# [Your goal]
Return only the number of lines in the entries below that hold the word "Outcome".

# [Records shown]
(** * Healthcare appointment assistant: the lookup tools and their tables

    A shallow embedding of [pydanticAI/src/healthcare_appointments.py]:
    the pydantic data classes, the three module-level dictionaries, the
    four tool functions and the dynamic system prompt.  Module-level
    dictionaries are Python globals, so every function is a computation
    over the record of globals that may return or raise. *)

From stdpp Require Import base option gmap strings list.

(** ** Python values *)

(** A [Dict] whose keys and values are all [str], as every inner
    dictionary of the tables is. *)
Abbreviation PyDict := (gmap string string).

(** What an f-string prints for the result of [d.get(k)]: the value
    itself, or the text of [None]. *)
Definition py_str (v : option string) : string := default "None" v.

(** [sep.join(items)] *)
Fixpoint join (sep : string) (items : list string) : string :=
  match items with
  | [] => ""
  | [x] => x
  | x :: rest => x +:+ sep +:+ join sep rest
  end.

(** [sub in s] *)
Definition contains (s sub : string) : Prop :=
  ∃ pre post, s = pre +:+ sub +:+ post.

(** [datetime.date] *)
Record PyDate := { year : Z; month : Z; day : Z }.

(** ** Data classes *)

Record HealthcareResponseModel := {
  response : string;
  urgency_level : string;
  appointment_needed : bool;
  follow_up_required : bool;
  department_referral : option string }.

Record Appointment := {
  appointment_id : string;
  date : PyDate;
  time : string;
  doctor_name : string;
  department : string;
  status : string }.

Record PatientDetails := {
  patient_id : string;
  name : string;
  email : string;
  phone : string;
  medical_record_number : string;
  appointments : option (list Appointment);
  insurance_provider : option string }.

(** [RunContext[PatientDetails]]: the tools only read [ctx.deps]. *)
Record RunContext := { deps : PatientDetails }.

(** ** Module-level tables *)

Definition appointment_db : gmap string PyDict :=
  <["A001" := <["date" := "2024-12-15"]> (<["time" := "10:00 AM"]>
                (<["doctor" := "Dr. Smith"]> (<["department" := "Cardiology"]>
                (<["status" := "scheduled"]> ∅))))]>
  (<["A002" := <["date" := "2024-12-20"]> (<["time" := "2:30 PM"]>
                (<["doctor" := "Dr. Johnson"]> (<["department" := "Dermatology"]>
                (<["status" := "confirmed"]> ∅))))]> ∅).

Definition doctor_availability : gmap string (list string) :=
  <["Dr. Smith" := ["Monday"; "Wednesday"; "Friday"] ]>
  (<["Dr. Johnson" := ["Tuesday"; "Thursday"] ]>
  (<["Dr. Williams" := ["Monday"; "Tuesday"; "Wednesday"; "Thursday"; "Friday"] ]> ∅)).

Definition comprehensive_appointment_db : gmap string PyDict :=
  <["APT-12345" := <["date" := "2024-12-15"]> (<["time" := "10:00 AM"]>
                (<["doctor" := "Dr. Smith"]> (<["department" := "Cardiology"]>
                (<["status" := "scheduled"]> (<["patient_id" := "P001"]> ∅)))))]>
  (<["APT-67890" := <["date" := "2024-12-20"]> (<["time" := "2:30 PM"]>
                (<["doctor" := "Dr. Johnson"]> (<["department" := "Dermatology"]>
                (<["status" := "confirmed"]> (<["patient_id" := "P002"]> ∅)))))]> ∅).

(** The globals a tool can reach. *)
Record Globals := {
  g_appointment_db : gmap string PyDict;
  g_doctor_availability : gmap string (list string);
  g_comprehensive_appointment_db : gmap string PyDict }.

(** The globals as the module body leaves them. *)
Definition module_globals : Globals := {|
  g_appointment_db := appointment_db;
  g_doctor_availability := doctor_availability;
  g_comprehensive_appointment_db := comprehensive_appointment_db |}.

(** ** Computations that read globals and may raise *)

Inductive Raised :=
| ModelRetry (message : string)
| KeyError (key : string).

Inductive Outcome (A : Type) :=
| Returned (a : A)
| Raise (e : Raised).
Arguments Returned {A} a.
Arguments Raise {A} e.

Definition Py (A : Type) : Type := Globals → Outcome A * Globals.

#[global] Instance Py_ret : MRet Py := λ A a g, (Returned a, g).

#[global] Instance Py_bind : MBind Py := λ A B k m g,
  match m g with
  | (Returned a, g') => k a g'
  | (Raise e, g') => (Raise e, g')
  end.

(** [raise e] *)
Definition raise {A} (e : Raised) : Py A := λ g, (Raise e, g).

(** Reading a global name. *)
Definition global {A} (name : Globals → A) : Py A := λ g, (Returned (name g), g).

(** [d[k]] *)
Definition subscript (d : PyDict) (k : string) : Py string :=
  match d !! k with
  | Some v => mret v
  | None => raise (KeyError k)
  end.

(** ** Patient fixtures *)

Definition patient : PatientDetails := {|
  patient_id := "P001";
  name := "Jane Doe";
  email := "jane.doe@email.com";
  phone := "555-0123";
  medical_record_number := "MRN-789456";
  insurance_provider := Some "Blue Cross Blue Shield";
  appointments := Some [ {|
    appointment_id := "A001";
    date := {| year := 2024; month := 12; day := 15 |};
    time := "10:00 AM";
    doctor_name := "Dr. Smith";
    department := "Cardiology";
    status := "scheduled" |} ] |}.

Definition patient_validation : PatientDetails := {|
  patient_id := "P001";
  name := "Jane Doe";
  email := "jane.doe@email.com";
  phone := "555-0123";
  medical_record_number := "MRN-789456";
  appointments := None;
  insurance_provider := None |}.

# [Response to this task]
2